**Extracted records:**

(** ** MAC addresses *)

Definition lsdn_sbridge_add_mac (route mac_entry : addr) (mac : lsdn_mac_t) : M heap lsdn_err_t :=
  _ ← put_struct mac_entry (NSbridgeMac (SbridgeMac.mk route mac));
  _ ← lsdn_clist_init (mac_entry.1, F_mac_cl_dest) CL_DEST;
  err ← br_forward_make mac_entry;
  _ ← list_init_add (route.1, F_mac_list) (mac_entry.1, F_mac_entry);
  mret err.

Definition lsdn_sbridge_remove_mac (mac : addr) : M heap lsdn_err_t :=
  _ ← list_remove (mac.1, F_mac_entry);
  clist_flush (mac.1, F_mac_cl_dest).

(** ** Physical interfaces *)

Definition lsdn_sbridge_phys_if_init (ctx : ptr) (sbridge_if iface : addr) (match_vni : bool)
    (rules_in : addr) : M heap lsdn_err_t :=
  _ ← put_struct sbridge_if
        (NPhysIf (PhysIf.mk iface (lsdn_idalloc_init 1 0xFFFF) None None None));
  prio_match ← lsdn_ruleset_define_prio rules_in LSDN_IF_PRIO_MATCH;
  _ ← upd_phys_if sbridge_if (PhysIf.set_rules_match_mac prio_match);
  match prio_match with
  | None => mret LSDNE_NOMEM
  | Some prio_match =>
  prio_fallback ← lsdn_ruleset_define_prio rules_in LSDN_IF_PRIO_FALLBACK;
  _ ← upd_phys_if sbridge_if (PhysIf.set_rules_fallback prio_fallback);
  match prio_fallback with
  | None =>
      e ← lsdn_ruleset_remove_prio prio_match;
      mret (acc_inconsistent LSDNE_OK e)
  | Some prio_fallback =>
  _ ← set_target prio_match 0 LSDN_MATCH_DST_MAC;
  _ ← set_mask prio_match 0 lsdn_multicast_mac_mask;
  prio_source ← lsdn_ruleset_define_prio rules_in LSDN_IF_PRIO_SOURCE;
  _ ← upd_phys_if sbridge_if (PhysIf.set_rules_source prio_source);
  match prio_source with
  | None =>
      e1 ← lsdn_ruleset_remove_prio prio_match;
      e2 ← lsdn_ruleset_remove_prio prio_fallback;
      mret (acc_inconsistent (acc_inconsistent LSDNE_OK e1) e2)
  | Some prio_source =>
  _ ← set_target prio_source 0 LSDN_MATCH_ENC_KEY_SRC_IPV4;
  _ ← set_mask prio_source 0 (ip_bytes lsdn_single_ipv4_mask);
  _ ← when match_vni (
        _ ← set_target prio_match 1 LSDN_MATCH_ENC_KEY_ID;
        _ ← set_target prio_source 1 LSDN_MATCH_ENC_KEY_ID;
        set_target prio_fallback 0 LSDN_MATCH_ENC_KEY_ID);
  i ← get_if iface;
  err ← lsdn_link_set ctx (If.ifindex i) true;
  if bool_decide (err ≠ LSDNE_OK) then
    e1 ← lsdn_ruleset_remove_prio prio_match;
    e2 ← lsdn_ruleset_remove_prio prio_fallback;
    e3 ← lsdn_ruleset_remove_prio prio_source;
    mret (acc_inconsistent (acc_inconsistent (acc_inconsistent err e1) e2) e3)
  else mret LSDNE_OK
  end end end.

**TASK PROMPT:** Where a line of the records contains the word "with", count it; state only the final tally.

**WRITTEN REPLY:** 3